Lemma structureItem_safe tag depth d :
  wf d → ((depth < 63)%nat → rec_ok item_rec (depth + 2) ∧ rec_ok item_rec (depth + 2 + 1)) →
  safe (structureItem item_rec tag depth) (sub_post d) d.
Proof.
  intros Hwf Hrec. unfold structureItem, cborMaxDepth. case_decide; [done|].
  destruct Hrec as [Hr2 Hr3]; [lia|]. wp_steps.
  eapply wp_mono; [by apply safe_head|]. intros h d1 Hh. destruct (_ || _); [done|]. wp_steps.
  eapply wp_mono; [apply safe_countFits|]. intros [] ? ->. wp_steps.
  eapply wp_mono with (P := λ names d', step 0 d1 d' ∧ names_ok (doc d') names).
  { destruct (tag =? TagStructureDef); [apply structureDef_safe|apply structureRef_safe]; try done; apply Hh. }
  intros names d2 [Hs2 (bs & Hbs & Hnd)]. wp_steps. set (m := length names).
  pose proof (step_grow_kids 0 d2 (replicate (2 * m) 0%nat) (step_wf _ _ _ Hs2)) as Hs3.
  set (d3 := set_kids _ d2) in *.
  assert (length (kids (doc d3)) = (length (kids (doc d2)) + 2 * m)%nat) as Hl.
  { cbn. by rewrite length_app, length_replicate. }
  assert (step 0 d d2) as Hs02 by (eapply step_trans; [apply Hh|done]).
  eapply wp_mono; [|intros ?? H'; eapply sub_post_trans; [exact Hs02|exact H']].
  wp_steps. eapply wp_mono.
  { apply (structureFill_safe item_rec names bs depth d2 d3 [] (length (kids (doc d2)))
             (length (kids (doc d2)) + 2 * m)%nat); [done|done|done|cbn; lia|lia| |].
    - intros ? ? H'. by rewrite lookup_nil in H'.
    - eapply Forall2_impl; [done|]. intros. eapply text_at_extends; [apply Hs3|done]. }
  intros [] d4 (Hs4 & ms & Hms & Hem). cbn in Hms.
  assert (length ms = m) as Hlm.
  { rewrite <-(length_fmap fst ms), Hms. symmetry. by eapply Forall2_length. }
  rewrite <-Hlm. eapply add_map_safe; [done|done| |exact Hem|by rewrite Hms]. lia.
Qed.

Lemma bytes_leaf c lo i n v :
  reads c lo i v → nodes c !! i = Some n → item n = itBytes ∨ item n = itText →
  ∃ b, cnode_bytes c n = Ok b ∧ (item n = itBytes → fb n = length b).
Proof.
  intros H Hn Hi. inversion H as [? n' ? Hn' Hl| |]; simplify_eq; [|destruct Hi; congruence..].
  inversion Hl; simplify_eq; try (destruct Hi; congruence); eexists; split; eauto; congruence.
Qed.

Lemma leaf_of_item c lo i n v :
  reads c lo i v → nodes c !! i = Some n → item n ≠ itArray → item n ≠ itMap → leaf c n v.
Proof. intros H Hn ??. inversion H; simplify_eq; done. Qed.

(** The text of an integer node is its value's. *)
Lemma integerText_leaf c n v :
  leaf c n v →
  match v with
  | CInt z | CBig z => integerText c n = Ok (Some (dec_int z))
  | _ => integerText c n = Ok None
  end.
Proof.
  unfold integerText, at_index. intros [].
  all: repeat match goal with H : item _ = _ |- _ => rewrite H; clear H end; try done.
  - unfold dec_int. destruct (Z.ltb_spec (extra n) 0); [lia|done].
  - rewrite H0. cbn. by rewrite H1.
  - rewrite H0. done.
Qed.

Lemma tag_meaning_safe tag d i n v lo :
  wf d → nodes (doc d) !! i = Some n → reads (doc d) lo i v → 
  safe (tag_meaning parse_rfc3339 tag n) (sub_post d) d.
Proof.
  intros Hwf Hn Hv. unfold tag_meaning. wp_steps.
  destruct (_ || _).
  { case_bool_decide as Hi; cbn; [|by apply safe_add_bad].
    destruct (bytes_leaf _ _ _ _ _ Hv Hn) as (b & Hb & _); [auto|]. wp_steps.
    eapply wp_lift_ok; [done|]. by apply safe_addText_int. }
  destruct (tag =? 0).
  { case_bool_decide as Hi; cbn; [|by apply safe_add_bad].
    destruct (bytes_leaf _ _ _ _ _ Hv Hn) as (b & Hb & _); [auto|]. wp_steps.
    eapply wp_lift_ok; [done|]. wp_steps.
    destruct (parse_rfc3339 _) as [t|]; [|exact I].
    eapply wp_lift_ok; [reflexivity|]. by apply safe_addInstant. }
  destruct (tag =? 1).
  { destruct (item n); try (by apply safe_add_bad); [by apply safe_addInstant|done|].
    wp_steps. unfold instant_of_float.
    destruct (Float64frombits _); try exact I; (destruct (SFltb _ _); [exact I|]);
      (eapply wp_lift_ok; [reflexivity|]; by apply safe_addInstant). }
  destruct (tag =? 4).
  { destruct (_ && _) eqn:Hi; cbn; [|by apply safe_add_bad].
    apply andb_true_iff in Hi as [Hi%bool_decide_eq_true Hb%bool_decide_eq_true].
    inversion Hv as [? ? ? Hn' Hl|? n' vs Hn' _ _ Hfb Hvs|]; simplify_eq; [|clear Hi|congruence].
    { inversion Hl; congruence. }
    rewrite Hb in Hfb. destruct vs as [|v0 [|v1 [|]]]; try done.
    destruct (Hvs 0%nat v0 eq_refl) as (k0 & Hk0 & Hr0). destruct (Hvs 1%nat v1 eq_refl) as (k1 & Hk1 & Hr1).
    rewrite Nat.add_0_r in Hk0. wp_steps. eapply wp_lift_ok.
    { apply slice_ok. apply lookup_lt_Some in Hk1. lia. }
    replace (fa n + 2 - fa n)%nat with 2%nat by lia.
    assert (drop (fa n) (kids (doc d)) !! 0%nat = Some k0) as H0 by (by rewrite lookup_drop, Nat.add_0_r).
    assert (drop (fa n) (kids (doc d)) !! 1%nat = Some k1) as H1 by (by rewrite lookup_drop).
    destruct (drop _ _) as [|? [|? l]]; simplify_eq/=. wp_steps.
    eapply wp_lift_ok; [done|]. wp_steps. eapply wp_lift_ok; [done|]. wp_steps.
    assert (∃ n0, nodes (doc d) !! k0 = Some n0) as [n0 Hn0] by (inversion Hr0; eauto).
    assert (∃ n1, nodes (doc d) !! k1 = Some n1) as [n1 Hn1] by (inversion Hr1; eauto).
    unfold node_at. eapply (wp_run _ _ _ _ n0 d); [unfold lift, at_index; by rewrite Hn0|]. wp_steps.
    eapply (wp_run _ _ _ _ n1 d); [unfold lift, at_index; by rewrite Hn1|].
    case_bool_decide as Hi0; cbn; [|by apply safe_add_bad]. wp_steps.
    assert (∃ o, integerText (doc d) n1 = Ok o ∧ ∀ t, o = Some t → ∃ z, t = dec_int z) as (o & Ho & Hz).
    { destruct (decide (item n1 = itArray)) as [Ha|Ha];
        [|destruct (decide (item n1 = itMap)) as [Hm|Hm]].
      1,2: exists None; unfold integerText; rewrite ?Ha, ?Hm; done.
      pose proof (integerText_leaf _ _ _ (leaf_of_item _ _ _ _ _ Hr1 Hn1 Ha Hm)) as HT.
      destruct v1; eexists; (split; [exact HT|]); intros txt [=]; subst; eauto. }
    eapply wp_lift_ok; [exact Ho|]. destruct o as [t|]; [|by apply safe_add_bad].
    destruct (Hz t eq_refl) as [z ->]. by apply safe_addText_decimal. }
  destruct (tag =? 37).
  { destruct (_ && _) eqn:Hi; cbn; [|by apply safe_add_bad].
    apply andb_true_iff in Hi as [Hi%bool_decide_eq_true Hb%bool_decide_eq_true].
    destruct (bytes_leaf _ _ _ _ _ Hv Hn) as (b & Hbb & Hlen); [auto|].
    eapply safe_add_leaf; [done|]. apply leaf_uuid with (b := b); [done|exact Hbb|]. 
    rewrite <-Hlen; done. }
  destruct (tag =? 100); [|by apply safe_add_bad].
  case_bool_decide; cbn; [|by apply safe_add_bad]. eapply safe_add_leaf; [done|]. by apply leaf_date.
Qed.

Lemma tagItem_safe tag depth d :
  wf d →
  ((depth < 64)%nat → rec_ok item_rec (depth + 1)) →
  ((depth < 63)%nat → rec_ok item_rec (depth + 2) ∧ rec_ok item_rec (depth + 2 + 1)) →
  safe (tagItem parse_rfc3339 item_rec tag depth) (sub_post d) d.
Proof.
  intros Hwf Hr1 Hr2. unfold tagItem, cborMaxDepth. case_decide; [done|].
  destruct (is_structure_tag tag); [by apply structureItem_safe|]. wp_steps.
  eapply wp_mono; [apply Hr1; [lia|done]|]. intros c d1 (Hs1 & _ & v & Hv).
  assert (∃ n, nodes (doc d1) !! c = Some n) as [n Hn] by (inversion Hv; eauto).
  wp_steps. unfold node_at. eapply (wp_run _ _ _ _ n d1); [unfold lift, at_index; by rewrite Hn|].
  eapply wp_mono; [by eapply tag_meaning_safe; [apply Hs1| |]|].
  intros. by eapply sub_post_trans.
Qed.

Lemma item_body_safe depth d :
  wf d →
  ((depth < 64)%nat → rec_ok item_rec (depth + 1)) →
  ((depth < 63)%nat → rec_ok item_rec (depth + 2) ∧ rec_ok item_rec (depth + 2 + 1)) →
  safe (item_body parse_rfc3339 item_rec depth) (item_post d) d.
Proof.
  intros Hwf Hr1 Hr2. unfold item_body. wp_steps.
  eapply wp_mono; [by apply safe_head|]. intros h d1 [Hs Hd Hst Hp Hv Hm].
  assert (wf d1) as Hwf1 by apply Hs.
  assert (∀ m : dec nat, safe m (sub_post d1) d1 → safe m (item_post d) d1) as Hgo.
  { intros m H. eapply wp_mono; [exact H|]. intros. by eapply item_post_intro. }
  destruct (_ || _); [by apply Hgo, safe_intItem|].
  destruct (_ || _) eqn:E.
  { apply Hgo, safe_stringItem; [done|lia|].
    apply orb_true_iff in E as [E|E]; apply Z.eqb_eq in E; auto. }
  destruct (major h =? 4); [by apply Hgo, arrayItem_safe|].
  destruct (major h =? 5); [by apply Hgo, mapItem_safe|].
  destruct (major h =? 6); [|by apply Hgo, safe_simpleItem].
  destruct (indef h); [done|]. by apply Hgo, tagItem_safe.
Qed.
End containers.

Lemma item_at_safe p fuel depth d :
  wf d → (depth ≤ 65)%nat → (66 ≤ fuel + depth)%nat →
  safe (item_at p fuel depth) (item_post d) d.
Proof.
  revert depth d. induction fuel as [|fuel IH]; intros depth d Hwf Hd Hf; [lia|].
  cbn [item_at]. apply item_body_safe; [done| |].
  - intros ? d' ?. apply IH; [done|lia|lia].
  - intros ?. split; intros d' ?; apply IH; try done; lia.
Qed.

§ **Task description**
Only the lines from the beginning of the material above through the line with "eapply wp_mono with" are wanted; extract them exactly.

§ **Your solution**
Lemma structureItem_safe tag depth d :
  wf d → ((depth < 63)%nat → rec_ok item_rec (depth + 2) ∧ rec_ok item_rec (depth + 2 + 1)) →
  safe (structureItem item_rec tag depth) (sub_post d) d.
Proof.
  intros Hwf Hrec. unfold structureItem, cborMaxDepth. case_decide; [done|].
  destruct Hrec as [Hr2 Hr3]; [lia|]. wp_steps.
  eapply wp_mono; [by apply safe_head|]. intros h d1 Hh. destruct (_ || _); [done|]. wp_steps.
  eapply wp_mono; [apply safe_countFits|]. intros [] ? ->. wp_steps.
  eapply wp_mono with (P := λ names d', step 0 d1 d' ∧ names_ok (doc d') names).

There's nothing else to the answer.